To answer the second point, of the remaining tools vendors Brio is trying to build up a platform by merging with Sqribe. Informatica and Ardent might both (separately) also be able to deliver an offering in this space. Cognos, BusinessObjects, and Hummingbird have ambitions as well (M&A activity is expected and/or has recently been announced).

However, most of the tools players have gone for a wide range of partners in complementary areas, and it may be tricky to unravel these partnerships. The problem is that vendors have to start to work now, in order to get the channel partners on board. They need to nail their colors to the mast, cast off some partnerships, and take a revenue hit in the short term.

In the long term, the role of partnerships is likely to decrease as companies start to interface to fewer external tools. This phenomena is largely market-driven, since in time the market will expect a vendor to provide the complete platform.
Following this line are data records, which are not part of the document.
(** C5, as stated, fails.  Event 5 of the handle is message 9 of its
    emitter.  A request for sequence number 5 is answered with that
    event: the one message sent has the hash derived from 5 and the
    [Sequence] 9. *)
Lemma replay_sequence_is_the_emitters :
  Go.Uint64 (ReqTxHash (Sample.request 22)) = Some 5 /\
  map Sequence
    (msgChan (fst (fst (Run_obsvReq Sample.ChainIDAptos
                          (Sample.replay_page "5") (Sample.request 22)
                          (Sample.watcher 9, Sample.process))))) = [9] /\
  map TxHash
    (msgChan (fst (fst (Run_obsvReq Sample.ChainIDAptos
                          (Sample.replay_page "5") (Sample.request 22)
                          (Sample.watcher 9, Sample.process)))))
    = [hash_of_seq 5].
Proof. repeat split; vm_compute; reflexivity. Qed.

(** The two outcomes of a replay on concrete answers: the requested event
    is sent once; an event with another sequence number is not. *)
Example replay_examples :
  List.length (msgChan (fst (fst (Run_obsvReq Sample.ChainIDAptos
                  (Sample.replay_page "5") (Sample.request 22)
                  (Sample.watcher 9, Sample.process))))) = 1%nat /\
  msgChan (fst (fst (Run_obsvReq Sample.ChainIDAptos
                  (Sample.replay_page "6") (Sample.request 22)
                  (Sample.watcher 9, Sample.process)))) = [].
Proof. split; vm_compute; reflexivity. Qed.

(** ** The timer case *)

(** C1, as the code has it.  Once the event query of a tick has been
    answered and its page processed, a failure of the health query adds
    one to the error count either way; a health answer that is not valid
    JSON lets the loop go on to the next event, while a transport error
    of the health query is sent on [errC] and [Run] returns it. *)
Theorem health_failure K rpc st doc st2 rest :
  rpc (timer_query (fst st)) = Got (WellFormed doc) ->
  timer_range K (Array (Some doc))
    (fst st, http_Get (timer_query (fst st)) (snd st)) = (st2, Continue) ->
  errorCount (AddErrorCount 1 (http_Get (aptosHealth (fst st2)) (snd st2)))
    = errorCount (snd st2) + 1 /\
  (forall text, rpc (aptosHealth (fst st2)) = Got (Malformed text) ->
     Run_timer K rpc st
       = ((fst st2,
           AddErrorCount 1 (http_Get (aptosHealth (fst st2)) (snd st2))),
          Continue) /\
     Run_loop K (Tick rpc :: rest) st
       = Run_loop K rest
           (fst st2,
            AddErrorCount 1 (http_Get (aptosHealth (fst st2)) (snd st2)))) /\
  (forall err, rpc (aptosHealth (fst st2)) = Failed err ->
     Run_timer K rpc st
       = ((fst st2,
           AddErrorCount 1 (http_Get (aptosHealth (fst st2)) (snd st2))),
          Fatal err) /\
     Run_loop K (Tick rpc :: rest) st
       = ((fst st2,
           AddErrorCount 1 (http_Get (aptosHealth (fst st2)) (snd st2))),
          Returned err)).
Proof.
  intros Hpoll Hrange.
  assert (Htimer : Run_timer K rpc st = Run_health rpc st2).
  { unfold Run_timer, retrievePayload. cbv zeta. rewrite Hpoll.
    cbn [body_is_empty fst snd]. now rewrite Hrange. }
  split; [reflexivity|]. split.
  - intros text Hh.
    assert (E : Run_timer K rpc st
                = ((fst st2,
                    AddErrorCount 1
                      (http_Get (aptosHealth (fst st2)) (snd st2))),
                   Continue)).
    { rewrite Htimer. unfold Run_health, retrievePayload. now rewrite Hh. }
    split; [exact E|]. cbn [Run_loop Run_select]. now rewrite E.
  - intros err Hh.
    assert (E : Run_timer K rpc st
                = ((fst st2,
                    AddErrorCount 1
                      (http_Get (aptosHealth (fst st2)) (snd st2))),
                   Fatal err)).
    { rewrite Htimer. unfold Run_health, retrievePayload. now rewrite Hh. }
    split; [exact E|]. cbn [Run_loop Run_select]. now rewrite E.
Qed.
(** * Fraud Shield: validation, feature preparation, risk metrics, report,
      prediction handler and one-time download store.

    Shallow embedding of [utils.py] and [flask_app.py].

    - Python/NumPy floats are IEEE-754 binary64 values: they are modelled
      with the Standard Library's executable [spec_float] operations
      ([SFdiv], [SFmul], [SFcompare]) at precision 53 and maximal
      exponent 1024, so [0/0] is NaN and every comparison with NaN is
      false, as in the running program.
    - A pandas DataFrame is a list of labelled columns; DataFrames are
      mutable objects that live in a heap and are passed by reference.
    - [RESULTS_STORE] is a finite map from tokens to byte strings. *)

From Stdlib Require Import ZArith Bool Lia Ascii.
From Stdlib Require Import Floats.SpecFloat.
From stdpp Require Import gmap strings list pretty.

Local Open Scope Z_scope.

(** ** IEEE-754 binary64 arithmetic *)

Module F64.

Definition prec : Z := 53.
Definition emax : Z := 1024.

Definition float64 := spec_float.

(** Conversion of a Python [int] / [np.int64] to a double
    (round to nearest, ties to even). *)
Definition of_int (z : Z) : float64 := binary_normalize prec emax z 0 false.

Definition div (x y : float64) : float64 := SFdiv prec emax x y.
Definition mul (x y : float64) : float64 := SFmul prec emax x y.

(** [x > y], [x < y], [x <= y] on doubles; all false on NaN. *)
Definition gt (x y : float64) : bool := SFltb y x.
Definition lt (x y : float64) : bool := SFltb x y.
Definition le (x y : float64) : bool := SFleb x y.

Definition is_nan (x : float64) : bool :=
  match x with S754_nan => true | _ => false end.

(** The literal [0.8]: the double nearest to 8/10,
    [0x1.999999999999ap-1]. *)
Definition lit_0_8 : float64 := S754_finite false 7205759403792794 (-53).

(** The literal [0] stored in a float column. *)
Definition zero : float64 := S754_zero false.

End F64.

(** [mrs] is the integer [M] shifted right by [n] bits: its mantissa is
    the quotient, and the round and sticky bits locate the remainder
    with respect to half a unit. *)
Definition shifted (M n : Z) (mrs : shr_record) : Prop :=
  0 <= shr_m mrs /\
  exists rest, M = shr_m mrs * 2 ^ n + rest /\
    match shr_r mrs, shr_s mrs with
    | false, false => rest = 0
    | false, true => 0 < rest /\ 2 * rest < 2 ^ n
    | true, false => 2 * rest = 2 ^ n
    | true, true => 2 ^ n < 2 * rest /\ rest < 2 ^ n
    end.

Abbreviation float64 := F64.float64.

(** ** [calculate_risk_metrics] *)

Inductive risk_level_t := LOW | MEDIUM | HIGH.

Definition risk_level_str (r : risk_level_t) : string :=
  match r with LOW => "LOW" | MEDIUM => "MEDIUM" | HIGH => "HIGH" end.

(** The three optional keys [avg_fraud_probability],
    [max_fraud_probability], [min_fraud_probability] are either all
    present or all absent. *)
Record prob_stats := {
  avg_fraud_probability : float64;
  max_fraud_probability : float64;
  min_fraud_probability : float64
}.

Record metrics := {
  total_transactions : Z;
  legitimate_count : Z;
  fraud_count : Z;
  fraud_rate : float64;
  risk_level : risk_level_t;
  risk_icon : string;
  probability : option prob_stats
}.

(** [np.sum(predictions == v)] *)
Fixpoint count_eq (v : Z) (predictions : list Z) : Z :=
  match predictions with
  | [] => 0
  | p :: ps => (if Z.eqb p v then 1 else 0) + count_eq v ps
  end.

Definition icon_high : string := "⚠️".
Definition icon_medium : string := "⚡".
Definition icon_low : string := "✅".

Section Metrics.

(** NumPy reductions over the probability array.  [np.mean] of a
    non-empty array and the extrema are left abstract; [np.max] and
    [np.min] raise [ValueError] on a zero-size array. *)
Variable np_mean : list float64 -> float64.
Variable np_max : list float64 -> float64.
Variable np_min : list float64 -> float64.

Definition compute_prob_stats (probabilities : list float64) : option prob_stats :=
  match probabilities with
  | [] => None
  | _ => Some {| avg_fraud_probability := np_mean probabilities;
                 max_fraud_probability := np_max probabilities;
                 min_fraud_probability := np_min probabilities |}
  end.

Definition compute_fraud_rate (fraud total : Z) : float64 :=
  F64.mul (F64.div (F64.of_int fraud) (F64.of_int total)) (F64.of_int 100).

Definition classify (rate : float64) : risk_level_t * string :=
  if F64.gt rate (F64.of_int 5) then (HIGH, icon_high)
  else if F64.gt rate (F64.of_int 2) then (MEDIUM, icon_medium)
  else (LOW, icon_low).

(** [None] is an uncaught exception. *)
Definition calculate_risk_metrics (predictions : list Z)
    (probabilities : option (list float64)) : option metrics :=
  let total := Z.of_nat (length predictions) in
  let fraud := count_eq 1 predictions in
  let legit := count_eq 0 predictions in
  let rate := compute_fraud_rate fraud total in
  let '(level, icon) := classify rate in
  let mk stats :=
    {| total_transactions := total;
       legitimate_count := legit;
       fraud_count := fraud;
       fraud_rate := rate;
       risk_level := level;
       risk_icon := icon;
       probability := stats |} in
  match probabilities with
  | None => Some (mk None)
  | Some ps =>
      match compute_prob_stats ps with
      | Some st => Some (mk (Some st))
      | None => None
      end
  end.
At least it will need to provide enough so that a channel partner can build an effective solution in a lot of situations, without requiring to buy into more than one vendor’s products.

Some people can play the partnership game (one would expect IBM to do so), but overall a set of loose partnerships is unlikely to prove attractive to a VAR as a platform against which to build their business.

Many of the VARs are likely to be small-scale and relatively geographically localized, but there is likely to be a big market for global horizontal or vertical applications builders who are prepared to commit to one of the successful emerging platforms. This should provide a bright future for those who have developed an application-specific niche early on. The two most obvious examples are Corvu and Gentia. Gentia is actually a sad and typically British story. It had the platform first, it just never persuaded anyone it was sufficiently credible to buy from. It then started selling a niche application, and in due course, to survive it may have to port that application onto other peoples’ platforms.